[Opening Recorded information section]

(** Answering: the rest of arp_in once the sender is in the cache. *)
Lemma arp_in_answers Q s l F x p c fs b :
  pkt_state Q s l F x p → tx_state s c fs → 0 < c → osem (ethertab (net (dev s))) ≠ psem →
  Z.of_nat (length F) < INT_MAX → length (ethucast (NetData (net (dev s)))) = 6%nat →
  let reply := arp_reply (NetData (net (dev s))) (slice arp_sndha 6 p) (get32 arp_sndpa p) fresh_apkt in
  ∃ s', (n ← getnet; ha ← pkbytes (x + 4) arp_sndha 6; pa ← pk32 (x + 4) arp_sndpa;
         _ ← arp_write (arp_reply (NetData n) ha pa fresh_apkt); _ ← freebuf (x + 4); restore b) s = Done tt s' ∧
    InvQ Q s' ∧ net_mem s' l (x :: F) ∧ intr s' = b ∧ arpcache (net (dev s')) = arpcache (net (dev s)) ∧
    tx_state s' (c - 1) (fs ++ [padded reply]) ∧ proctab s' = proctab s ∧ queuetab s' = queuetab s.
Proof.
  intros Hs Htx Hc Hne Hlen Hu reply. rewrite M_bind_eq, getnet_done. cbn [obind].
  rewrite M_bind_eq, (read_bytes NB base psem _ _ _ _ _ _ arp_sndha 6 Hs) by (by apply Nat.leb_le). cbn [obind].
  rewrite M_bind_eq, (read32 NB base psem _ _ _ _ _ _ arp_sndpa Hs) by (by apply Nat.leb_le). cbn [obind].
  assert (length (slice arp_sndha 6 p) = 6%nat) as Hha.
  { apply length_slice. rewrite (ps_len _ _ _ _ _ _ _ _ _ Hs). by apply Nat.leb_le. }
  destruct (arp_write_spec Q s reply c fs (ps_inv _ _ _ _ _ _ _ _ _ Hs) Htx Hc) as (e & e' & E & HQ & Htx' & Hos).
  { exact (length_arp_make _ _ _ _ _ _ _ Hha Hu Hu Hha). }
  rewrite M_bind_eq. fold reply. rewrite E. cbn [obind].
  assert (pkt_state Q (frame_sent e e' s) l F x p) as Hs2.
  { eapply pkt_state_frame; [exact Hs|exact HQ|done|done| |done]. cbn. unfold taken_sem. by rewrite lookup_insert_ne. }
  destruct (discard_restore Q _ l F x p b Hs2 Hlen) as (s' & E2 & HQ2 & Hm & Hi & Hd & Hsem & Hp & Hq').
  exists s'. split; [exact E2|]. split; [done|]. split; [done|]. split; [done|]. rewrite Hd. split; [done|]. split; [|done].
  destruct Htx' as [Hse Hq Hf]. split; rewrite Hd; [|done..]. rewrite Hsem; [done|]. cbn. by rewrite Hos.
Qed.
(** ** The format *)

Lemma conv_char_ok cv :
  field_end (conv_char cv) ∧ conv_char cv ≠ 45 ∧ conv_char cv ≠ 46 ∧ conv_char cv ≠ 48 ∧
  conv_char cv ≠ 37 ∧ conv_char cv ≠ 0.
Proof. destruct cv as [| | |[]| | |]; by vm_compute. Qed.

(** The first character of a directive is not a percent sign. *)
Lemma directive_head lj zero width max cv :
  digits width → (zero = false → ∀ ds, width ≠ 48 :: ds) →
  ∃ x tl, ((if lj : bool then [45] else []) ++ (if zero : bool then [48] else []) ++ width ++ max_digits max) ++
    [conv_char cv] = x :: tl ∧ x ≠ 37.
Proof.
  intros Hw Hz. destruct lj; [by eexists 45, _|]. destruct zero; [by eexists 48, _|].
  destruct width as [|x width]; cbn [app].
  - destruct max as [ds|]; [by eexists 46, _|]. exists (conv_char cv), []. split; [done|apply conv_char_ok].
  - apply Forall_cons in Hw as [Hx _]. eexists x, _. split; [done|lia].
Qed.

(** The memory of the format is not printed to. *)
Lemma printed_bytes l p s :
  bytes_at m0 p s → apart p (Z.of_nat (length s)) dst room → Z.of_nat (length l) ≤ room →
  bytes_at (smem (printed l)) p s.
Proof. apply bytes_at_apart. Qed.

[Closing Recorded information section]

[Requirement]: Using the entries above, extract exactly the span from the line with "(** ** The format *)" to the line with "Proof. destruct cv", both lines included; leave out everything else.

[Result of the exercise]:
(** ** The format *)

Lemma conv_char_ok cv :
  field_end (conv_char cv) ∧ conv_char cv ≠ 45 ∧ conv_char cv ≠ 46 ∧ conv_char cv ≠ 48 ∧
  conv_char cv ≠ 37 ∧ conv_char cv ≠ 0.
Proof. destruct cv as [| | |[]| | |]; by vm_compute. Qed.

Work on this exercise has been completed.